▶ **Work item**:
Determine how many lines in the entries below include "Controller". The reply should be that number and nothing else.

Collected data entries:
(** [onHoverStart] (737-755). *)
Definition onHoverStart (c : Card) : Card :=
  let c := set_isHovering true c in
  let c := wrapper_playing true c in
  let (cb, c) := bind_onEnterFrame c in
  let c := lottie_addEnterFrame cb c in
  let currentFrame := currentFrameOf c in
  let c :=
    if item_isPaused (lottieAnimation c) then
      let c := set_isOutroLocked false c in
      let c := lottie_goToAndPlay 0 c in
      Fixed.updateTimelineUI 0 true c
    else if isLooping c && isOutroLocked c && (currentFrame <=? loopEndFrame c) then
      set_isOutroLocked false c
    else c in
  lottie_play c.

(** [onHoverEnd] (757-772). *)
Definition onHoverEnd (c : Card) : Card :=
  let c := set_isHovering false c in
  let c :=
    if String.eqb (animationType c) "playAndHold" then
      let c := set_isOutroLocked false c in
      let (cb, c) := bind_onEnterFrame c in
      let c := lottie_removeEnterFrame cb c in
      let c := lottie_goToAndStop 0 c in
      Fixed.resetTimeline c
    else
      lottie_play c in
  wrapper_playing false c.

Definition step (e : Event) (c : Card) : Card :=
  match e with
  | HoverStart => onHoverStart c
  | HoverEnd => onHoverEnd c
  | FrameAdvanced frame => Fixed.triggerEnterFrame frame c
  | PlaybackComplete => onComplete c
  | DOMLoaded frames =>
      Fixed.onDOMLoaded (set_lottieAnimation (item_loaded frames (lottieAnimation c)) c)
  | ThemeChange checked => Fixed.onThemeChange checked c
  end.

Definition run (events : list Event) (c : Card) : Card :=
  fold_left (fun c e => step e c) events c.

(** A card as it is after construction and any sequence of events. *)
Definition reachable (c : Card) : Prop :=
  exists w elements animationData c0 events,
    LottieCard w elements animationData = Normal c0 /\ c = run events c0.
End Controller.
End Intermediate.

(** ** The Hexagons file (lines 1-437) *)

Module Hexagons.
Section Controller.
Context {contract : EngineContract}.

(** What [parseAnimationProps] (60-88) leaves on the card.  It reads the
    kind and the frame numbers out of the file name with regular
    expressions; the record is its result. *)
Record Props : Type := {
  props_animationType : string;
  props_loopStartFrame : Z;
  props_loopEndFrame : Z;
  props_freezeFrame : Z
}.

Definition isContinuous (c : Card) : bool :=
  String.eqb (animationType c) "continuous".

(** The constructor (39-58); [loadAnimation] (166-186) starts a continuous
    clip at once ([autoplay]). *)
Definition LottieCard (w : Wrapper) (elements : Timeline) (p : Props)
    : Completion Card :=
  let continuous := String.eqb (props_animationType p) "continuous" in
  Normal
    {| animationType := props_animationType p;
       loopStartFrame := props_loopStartFrame p;
       loopEndFrame := props_loopEndFrame p;
       freezeFrame := props_freezeFrame p;
       lottieAnimation := lottie_loadAnimation continuous;
       totalFrames := 0;
       isHovering := false;
       isFrozen := false;
       isOutroLocked := false;
       isLightMode := false;
       boundOnEnterFrame := boundFunction 0;
       wrapper := w;
       ui := elements;
       calls := [CallLoadAnimation];
       binds := if continuous then 2%nat else 5%nat |}.

(** [updateTimelineUI] (316-375): the marker is chosen by kind at each
    call. *)
Definition updateTimelineUI (currentFrame : Z) (isPlaying : bool) (c : Card) : Card :=
  let c := onUi (set_frameCounter currentFrame) c in
  if totalFrames c =? 0 then c else
  let totalProgressPercent := percent currentFrame (totalFrames c) in
  let marker := {| marker_left := totalProgressPercent;
                   marker_opacity := isPlaying |} in
  let c := if isLooping c then onUi (set_loopMarker marker) c
           else onUi (set_playheadMarker marker) c in
  if isLooping c then
    let introProgress := percent currentFrame (loopStartFrame c) in
    let loopProgress :=
      percent (currentFrame - loopStartFrame c)
              (loopEndFrame c - loopStartFrame c) in
    let outroProgress :=
      percent (currentFrame - loopEndFrame c)
              (totalFrames c - loopEndFrame c) in
    let c := onUi (set_progress
                     {| bar_intro := clamp100 introProgress;
                        bar_loop := clamp100 loopProgress;
                        bar_outro := clamp100 outroProgress |}) c in
    let c := onUi (set_active none3 none3 none4) c in
    if negb isPlaying then c else
    if currentFrame <? loopStartFrame c then
      onUi (set_active
              {| active_intro := true; active_loop := false; active_outro := false |}
              {| active_intro := true; active_loop := false; active_outro := false |}
              {| active_start := true; active_loopStart := false;
                 active_loopEnd := false; active_end := false |}) c
    else if (currentFrame >=? loopStartFrame c) && (currentFrame <=? loopEndFrame c) then
      onUi (set_active
              {| active_intro := false; active_loop := true; active_outro := false |}
              {| active_intro := false; active_loop := true; active_outro := false |}
              {| active_start := false; active_loopStart := true;
                 active_loopEnd := true; active_end := false |}) c
    else
      onUi (set_active
              {| active_intro := false; active_loop := false; active_outro := true |}
              {| active_intro := false; active_loop := false; active_outro := true |}
              {| active_start := false; active_loopStart := false;
                 active_loopEnd := false; active_end := true |}) c
  else
    onUi (set_progressFull totalProgressPercent) c.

▶ **Written response**:
2